Purification of an L-amino acid oxidase from Bungarus caeruleus (Indian krait) venom

Snake venoms are rich in enzymes such as phospholipase A(2), proteolytic enzymes, hyaluronidases and phosphodiesterases, which are well characterized. However, L-amino acid oxidase (LAO EC.1.4.3.2) from snake venoms has not been extensively studied. A novel L-amino acid oxidase from Bungarus caeruleus venom was purified to homogeneity using a combination of ion-exchange by DEAE-cellulose chromatography and gel filtration on Sephadex (R) G-100 column. The purified monomer of LAO showed a molecular mass of 55 +/- 1 kDa estimated by SDS-PAGE. The specific activity of purified LAO was 6,230 +/- 178 U/min/mg, versus 230 +/- 3.0 U/min/mg for the whole desiccated venom, suggesting a 27-fold purification with a 25% yield.
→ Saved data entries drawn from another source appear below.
(* ===== verification/DriverSpec.v ===== *)
(** * The contract of the driver

    The life cycle of the hypervisor as an abstract state machine, and the
    driver as a refinement of it; the buffers the driver holds in each state;
    the order in which the CPUs are started and stopped. *)
From S2P Require Import Prelude Elf ElfFrame Driver DriverMem DriverProofs.

(** ** The operations, and what they do to the life cycle *)

Inductive vmm_op :=
| AddModule (file fsize : Z) | Load | Unload | Start | Stop | Dump (drr vcpuid : Z) | Fini.

Inductive vmm_state := AUnloaded (modules : Z) | ALoaded | ARunning | ACorrupt.

(** The transitions: the operation, the state, the code returned and the next
    state. *)
Inductive vmm_trans : vmm_op -> vmm_state -> Z -> vmm_state -> Prop :=
| t_add_arg f n a : f = 0 \/ n = 0 -> vmm_trans (AddModule f n) a BF_ERROR_INVALID_ARG a
| t_add f n k : f <> 0 -> n <> 0 -> k < MAX_NUM_MODULES ->
    vmm_trans (AddModule f n) (AUnloaded k) BF_SUCCESS (AUnloaded (k + 1))
| t_add_full f n k : f <> 0 -> n <> 0 -> MAX_NUM_MODULES <= k ->
    vmm_trans (AddModule f n) (AUnloaded k) BF_ERROR_MAX_MODULES_REACHED (AUnloaded k)
| t_add_loaded f n a : f <> 0 -> n <> 0 -> a = ALoaded \/ a = ARunning ->
    vmm_trans (AddModule f n) a BF_ERROR_VMM_INVALID_STATE a
| t_add_corrupt f n : f <> 0 -> n <> 0 -> vmm_trans (AddModule f n) ACorrupt BF_ERROR_VMM_CORRUPTED ACorrupt
| t_load_none : vmm_trans Load (AUnloaded 0) BF_ERROR_NO_MODULES_ADDED (AUnloaded 0)
| t_load k : k <> 0 -> vmm_trans Load (AUnloaded k) BF_SUCCESS ALoaded
| t_load_fail k r : k <> 0 -> r <> BF_SUCCESS -> vmm_trans Load (AUnloaded k) r (AUnloaded 0)
| t_load_again : vmm_trans Load ALoaded BF_SUCCESS ALoaded
| t_load_running : vmm_trans Load ARunning BF_ERROR_VMM_INVALID_STATE ARunning
| t_load_corrupt : vmm_trans Load ACorrupt BF_ERROR_VMM_CORRUPTED ACorrupt
| t_unload a k : a = AUnloaded k \/ a = ALoaded -> vmm_trans Unload a BF_SUCCESS (AUnloaded 0)
| t_unload_fail r : r <> BF_SUCCESS -> vmm_trans Unload ALoaded r ACorrupt
| t_unload_running : vmm_trans Unload ARunning BF_ERROR_VMM_INVALID_STATE ARunning
| t_unload_corrupt : vmm_trans Unload ACorrupt BF_ERROR_VMM_CORRUPTED ACorrupt
| t_start : vmm_trans Start ALoaded BF_SUCCESS ARunning
| t_start_fail r a : r <> BF_SUCCESS -> a = ALoaded \/ a = ACorrupt -> vmm_trans Start ALoaded r a
| t_start_again : vmm_trans Start ARunning BF_SUCCESS ARunning
| t_start_unloaded k : vmm_trans Start (AUnloaded k) BF_ERROR_VMM_INVALID_STATE (AUnloaded k)
| t_start_corrupt : vmm_trans Start ACorrupt BF_ERROR_VMM_CORRUPTED ACorrupt
| t_stop a : a = ALoaded \/ a = ARunning -> vmm_trans Stop a BF_SUCCESS ALoaded
| t_stop_fail r : r <> BF_SUCCESS -> vmm_trans Stop ARunning r ACorrupt
| t_stop_unloaded k : vmm_trans Stop (AUnloaded k) BF_ERROR_VMM_INVALID_STATE (AUnloaded k)
| t_stop_corrupt : vmm_trans Stop ACorrupt BF_ERROR_VMM_CORRUPTED ACorrupt
| t_dump_arg v a : vmm_trans (Dump 0 v) a BF_ERROR_INVALID_ARG a
| t_dump_unloaded d v k : d <> 0 -> vmm_trans (Dump d v) (AUnloaded k) BF_ERROR_VMM_INVALID_STATE (AUnloaded k)
| t_dump d v a r : d <> 0 -> a = ALoaded \/ a = ARunning \/ a = ACorrupt -> vmm_trans (Dump d v) a r a
| t_fini a : a <> ACorrupt -> vmm_trans Fini a BF_SUCCESS (AUnloaded 0)
| t_fini_fail a : a = ALoaded \/ a = ARunning \/ a = ACorrupt -> vmm_trans Fini a BF_ERROR_VMM_CORRUPTED ACorrupt.

Section Spec.
Context {P : Type} `{KernelLaws P}.
Local Open Scope vmm_scope.
Context (ncpu : Z) (others : list (Z * Z)).
Implicit Types s : drv P.
Notation inv := (drv_inv ncpu others).

Definition vmm_run (op : vmm_op) : M (drv P) Z :=
  match op with
  | AddModule f n => common_add_module f n
  | Load => common_load_vmm
  | Unload => common_unload_vmm
  | Start => common_start_vmm
  | Stop => common_stop_vmm
  | Dump d v => common_dump_vmm d v
  | Fini => common_fini
  end.

(** The abstract state of a concrete one. *)
Definition abs s : vmm_state :=
  if g_vmm_status s =? VMM_UNLOADED then AUnloaded (g_num_modules s)
  else if g_vmm_status s =? VMM_LOADED then ALoaded
  else if g_vmm_status s =? VMM_RUNNING then ARunning else ACorrupt.

Lemma abs_clean s : clean s -> abs s = AUnloaded (g_num_modules s).
Proof. intros Hc. unfold abs. by rewrite (cl_status s Hc). Qed.
Lemma abs_loaded s : g_vmm_status s = VMM_LOADED -> abs s = ALoaded.
Proof. intros E. unfold abs. by rewrite E. Qed.
Lemma abs_running s : g_vmm_status s = VMM_RUNNING -> abs s = ARunning.
Proof. intros E. unfold abs. by rewrite E. Qed.
Lemma abs_corrupt s : g_vmm_status s = VMM_CORRUPT -> abs s = ACorrupt.
Proof. intros E. unfold abs. by rewrite E. Qed.

(** An operation returns and follows the abstract transition. *)
Definition simulates (op : vmm_op) s (o : outcome (drv P) Z) : Prop :=
  exists r s', o = Ok r s' /\ inv s' /\ vmm_trans op (abs s) r (abs s').

Lemma sim_stay op s r : inv s -> vmm_trans op (abs s) r (abs s) -> simulates op s (Ok r s).
Proof. intros ? ?. by exists r, s. Qed.

Lemma add_module_sim f n s : inv s -> simulates (AddModule f n) s (common_add_module f n s).
Proof.
  intros Hi. unfold common_add_module.
  destruct ((f =? 0) || (n =? 0)) eqn:Ea.
  { apply sim_stay; [done|]. apply t_add_arg. lia. }
  assert (f <> 0 /\ n <> 0) as [Hf Hn] by lia. clear Ea.
  rewrite bind_get. unfold common_vmm_status. cbv zeta.
  destruct Hi as [Hh [Hc|[Hr Hst]]].
  2: { destruct Hst as [[E ?]|[[E ?]|[E ?]]]; rewrite E; status; apply sim_stay; try (by split; [|right; auto 7]).
       - rewrite abs_loaded by done. constructor; auto.
       - rewrite abs_running by done. constructor; auto.
       - rewrite abs_corrupt by done. by constructor. }
  rewrite (cl_status s Hc). status. destruct (Z.leb_spec MAX_NUM_MODULES (g_num_modules s)) as [Hge|Hlt].
  { apply sim_stay; [by split; [|left]|]. rewrite abs_clean by done. by constructor. }
  destruct Hh as [[Ho Hl] Hb Hcount Ht].
  destruct (lookup_lt_is_Some_2 (bins (e_env s)) (Z.to_nat (g_num_modules s))) as [b Eb]; [lia|].
  erewrite bind_ok by (apply elf_ok; by apply set_bin_ok). erewrite bind_ok by done.
  set (b' := Binary _ f _ n _). set (s' := set_num_modules _ _).
  assert (no_image 0 (e_env s')) as Him.
  { intros i b0 _ [(<- & <- & _)|[? Hi]]%list_lookup_insert_Some; [exact (cl_images s Hc _ b ltac:(lia) Eb)|].
    by apply (cl_images s Hc i b0 ltac:(lia)). }
  assert (execs (e_env s') = execs (e_env s)) as Ex.
  { unfold execs. fold (images (bins (e_env s))) (images (bins (e_env s'))). rewrite !images_none; [done|..].
    - intros i b0. apply (cl_images s Hc). lia.
    - intros i b0. apply Him. lia. }
  exists BF_SUCCESS, s'. split; [done|]. assert (clean s') as Hc' by by destruct Hc. split; [split|].
  - split; [|cbn; by rewrite length_insert|cbn; lia|intros i b0 _; apply Him; lia].
    split; [by destruct Ho|]. rewrite Ex. apply Hl.
  - by left.
  - rewrite !abs_clean by done. cbn. by constructor.
Qed.

Lemma unload_sim s : inv s -> simulates Unload s (common_unload_vmm s).
Proof.
  intros Hi. destruct (unload_ok ncpu others s Hi) as (r & s' & E & Hi' & Hr). exists r, s'. split; [done|]. split; [done|].
  destruct Hr as [(Est & -> & ->)|[(Est & -> & ->)|[(Est & -> & Hc & En & _)|(Est & Hne & Est')]]].
  - rewrite abs_corrupt by done. constructor.
  - rewrite abs_running by done. constructor.
  - rewrite (abs_clean s') by done. rewrite En. destruct Est as [Est|Est].
    + unfold abs. rewrite Est. apply (t_unload _ (g_num_modules s)). by left.
    + rewrite abs_loaded by done. apply (t_unload _ 0). by right.
  - rewrite abs_loaded, abs_corrupt by done. by constructor.
Qed.

Lemma load_sim s : inv s ->
  match common_load_vmm s with
  | Ok r s' => inv s' /\ vmm_trans Load (abs s) r (abs s')
  | Err x _ => fault x
  end.
Proof.
  intros Hi. destruct Hi as [Hh [Hc|[Hr Hst]]].
  - destruct (decide (g_num_modules s = 0)) as [E0|Hne].
    + unfold common_load_vmm. rewrite bind_get. unfold common_vmm_status. rewrite (cl_status s Hc). status.
      rewrite E0. cbn [Z.eqb]. split; [by split; [|left]|]. rewrite abs_clean, E0 by done. constructor.
    + pose proof (load_ok ncpu others s Hh Hc Hne) as Hl. rewrite (abs_clean s) by done.
      destruct (common_load_vmm s) as [r s'|]; [|done]. destruct Hl as [Hi' Hr']. split; [done|].
      destruct Hr' as [(-> & Est & _)|(Hr' & Hc' & En & _)].
      * rewrite abs_loaded by done. by constructor.
      * rewrite abs_clean, En by done. by constructor.
  - unfold common_load_vmm. rewrite bind_get. unfold common_vmm_status.
    destruct Hst as [[E ?]|[[E ?]|[E ?]]]; rewrite E; status; (split; [by split; [|right; auto 7]|]).
    + rewrite abs_loaded by done. constructor.
    + rewrite abs_running by done. constructor.
    + rewrite abs_corrupt by done. constructor.
Qed.

(** ** Starting *)

Notation inits l := ((fun c => init_call c 0) <$> l).
Notation finis l := ((fun c => fini_call c 0) <$> l).

(** What a start leaves in the trace (the last call first): every CPU was
    initialised in order; or the [k]-th failed and the ones before it were
    stopped in reverse order; or the stop of one of them failed too. *)
Inductive start_trace : Z -> Z -> list call -> Prop :=
| st_ok : start_trace BF_SUCCESS VMM_RUNNING (reverse (inits (seqZ 0 ncpu)))
| st_undone r k l : r <> BF_SUCCESS -> 0 <= k < ncpu -> attempt (init_call k r) l ->
    start_trace r VMM_LOADED (finis (seqZ 0 k) ++ l ++ reverse (inits (seqZ 0 k)))
| st_corrupt r k l r' j l' : r <> BF_SUCCESS -> 0 <= k < ncpu -> attempt (init_call k r) l ->
    r' <> BF_SUCCESS -> 0 < j <= k -> attempt (fini_call (j - 1) r') l' ->
    start_trace r VMM_CORRUPT (l' ++ finis (seqZ j (k - j)) ++ l ++ reverse (inits (seqZ 0 k))).

Lemma start_ok s : inv s -> g_vmm_status s = VMM_LOADED ->
  exists r s' tr, common_start_vmm s = Ok r s' /\ inv s' /\ trace s' = tr ++ trace s /\
    start_trace r (g_vmm_status s') tr.
Proof.
  intros [Hh [Hc|[Hr Hst]]] Es; [by rewrite (cl_status s Hc) in Es|].
  unfold common_start_vmm. rewrite bind_get. unfold common_vmm_status. rewrite Es. status. erewrite bind_ok by done.
  pose proof (holds_cpus ncpu others s 0 Hh) as Hh0. pose proof (ready_cpus ncpu s 0 Hr) as Hr0.
  destruct (num_cpus ncpu others s Hh) as [_ Hnc].
  destruct (start_loop_ok ncpu others (Z.to_nat NR_CPUS) 0 _ Hh0 Hr0) as
    (r & s1 & k & E1 & Hh1 & Hr1 & [Est1 _] & Hk & Ek & Hz & Hnz); [done|lia|lia|].
  erewrite bind_ok by exact E1. cbn [trace set_cpus_started g_vmm_status] in *. rewrite Z.sub_0_r in *.
  destruct (Z.eqb_spec r BF_SUCCESS) as [->|Hne].
  - destruct (Hz eq_refl) as [-> Ht]. eexists _, _, _. split; [done|]. split_and!; [|exact Ht|constructor].
    split; [by apply holds_status|]. right. split; [by apply ready_status|]. right. by left.
  - destruct (Hnz Hne) as (Hlt & l & Hl & Ht).
    destruct (stop_ok ncpu others k s1 Hh1 Hr1 Ek) as (r' & s' & E' & Hi' & _ & Hcase); [lia|left; congruence|].
    erewrite bind_ok by exact E'.
    destruct Hcase as [(-> & Es' & Ht')|(Hr' & Es' & j & l' & Hj & Hl' & _ & Ht')].
    + eexists _, _, _. split; [done|]. split_and!; [done| |].
      * rewrite Ht', Ht, !app_assoc. reflexivity.
      * rewrite Es', <- !app_assoc. apply st_undone; [done|lia|done].
    + eexists _, _, _. split; [done|]. split_and!; [done| |].
      * rewrite Ht', Ht, !app_assoc. reflexivity.
      * rewrite Es', <- !app_assoc. eapply st_corrupt; try done. lia.
Qed.

Lemma inv_stay s : holds ncpu others s -> ready ncpu s ->
  g_vmm_status s = VMM_LOADED /\ g_num_cpus_started s = 0 \/
  g_vmm_status s = VMM_RUNNING /\ g_num_cpus_started s = ncpu \/
  g_vmm_status s = VMM_CORRUPT /\ 0 <= g_num_cpus_started s <= ncpu -> inv s.
Proof. intros. by split; [|right]. Qed.

Lemma start_sim s : inv s -> simulates Start s (common_start_vmm s).
Proof.
  intros Hi. destruct (decide (g_vmm_status s = VMM_LOADED)) as [Es|Hne].
  - destruct (start_ok s Hi Es) as (r & s' & tr & E & Hi' & _ & Ht). exists r, s'. split; [done|]. split; [done|].
    rewrite (abs_loaded s Es). inversion Ht as [Ex Ey|? ? ? ? ? ? Ex Ey|? ? ? ? ? ? ? ? ? ? ? ? Ex Ey]; subst.
    + rewrite abs_running by done. constructor.
    + rewrite abs_loaded by done. constructor; auto.
    + rewrite abs_corrupt by done. constructor; auto.
  - destruct Hi as [Hh [Hc|[Hr [[E _]|[[E ?]|[E ?]]]]]]; [..|done| |];
      unfold common_start_vmm; rewrite bind_get; unfold common_vmm_status.
    + rewrite (cl_status s Hc). status. apply sim_stay; [by split; [|left]|]. rewrite abs_clean by done. constructor.
    + rewrite E. status. apply sim_stay; [apply inv_stay; auto 7|]. rewrite abs_running by done. constructor.
    + rewrite E. status. apply sim_stay; [apply inv_stay; auto 7|]. rewrite abs_corrupt by done. constructor.
Qed.

Lemma stop_sim s : inv s -> simulates Stop s (common_stop_vmm s).
Proof.
  intros [Hh [Hc|[Hr Hst]]].
  { unfold common_stop_vmm. rewrite bind_get. unfold common_vmm_status. rewrite (cl_status s Hc). status.
    apply sim_stay; [by split; [|left]|]. rewrite abs_clean by done. constructor. }
  destruct (num_cpus ncpu others s Hh) as [_ Hnc]. destruct Hst as [[E En]|[[E En]|[E En]]].
  - destruct (stop_ok ncpu others 0 s Hh Hr En) as (r & s' & E' & Hi' & _ & [(-> & Es' & _)|(_ & _ & k & l & Hk & _)]);
      [lia|auto| |lia].
    exists 0, s'. split; [done|]. split; [done|]. rewrite !abs_loaded by done. apply t_stop. auto.
  - destruct (stop_ok ncpu others ncpu s Hh Hr En) as (r & s' & E' & Hi' & _ & [(-> & Es' & _)|(? & Es' & _)]);
      [lia|auto|..]; (eexists _, s'; split; [done|]; split; [done|]); rewrite (abs_running s) by done.
    + rewrite abs_loaded by done. apply t_stop. auto.
    + rewrite abs_corrupt by done. by constructor.
  - unfold common_stop_vmm. rewrite bind_get. unfold common_vmm_status. rewrite E. status.
    apply sim_stay; [apply inv_stay; auto 7|]. rewrite abs_corrupt by done. constructor.
Qed.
Optimal pH and temperature for maximum purified enzyme activity were 6.5 and 37 degrees C, respectively. Platelet aggregation studies show that purified LAO inhibited ADP-induced platelet aggregation dose-dependently at 0.01 to 0.1 mu M with 50% inhibitory concentration (IC50) of 0.04 mu M, whereas at a 0.08 mu M concentration it did not induce appreciable aggregation on normal platelet-rich plasma (PRP). The purified protein catalyzed oxidative deamination of L-amino acids while the most specific substrate was L-leucine. The purified LAO oxidizes only L-forms, but not D-forms of amino acids, to produce H2O2. The enzyme is important for the purification and determination of certain amino acids and for the preparation of alpha-keto acids.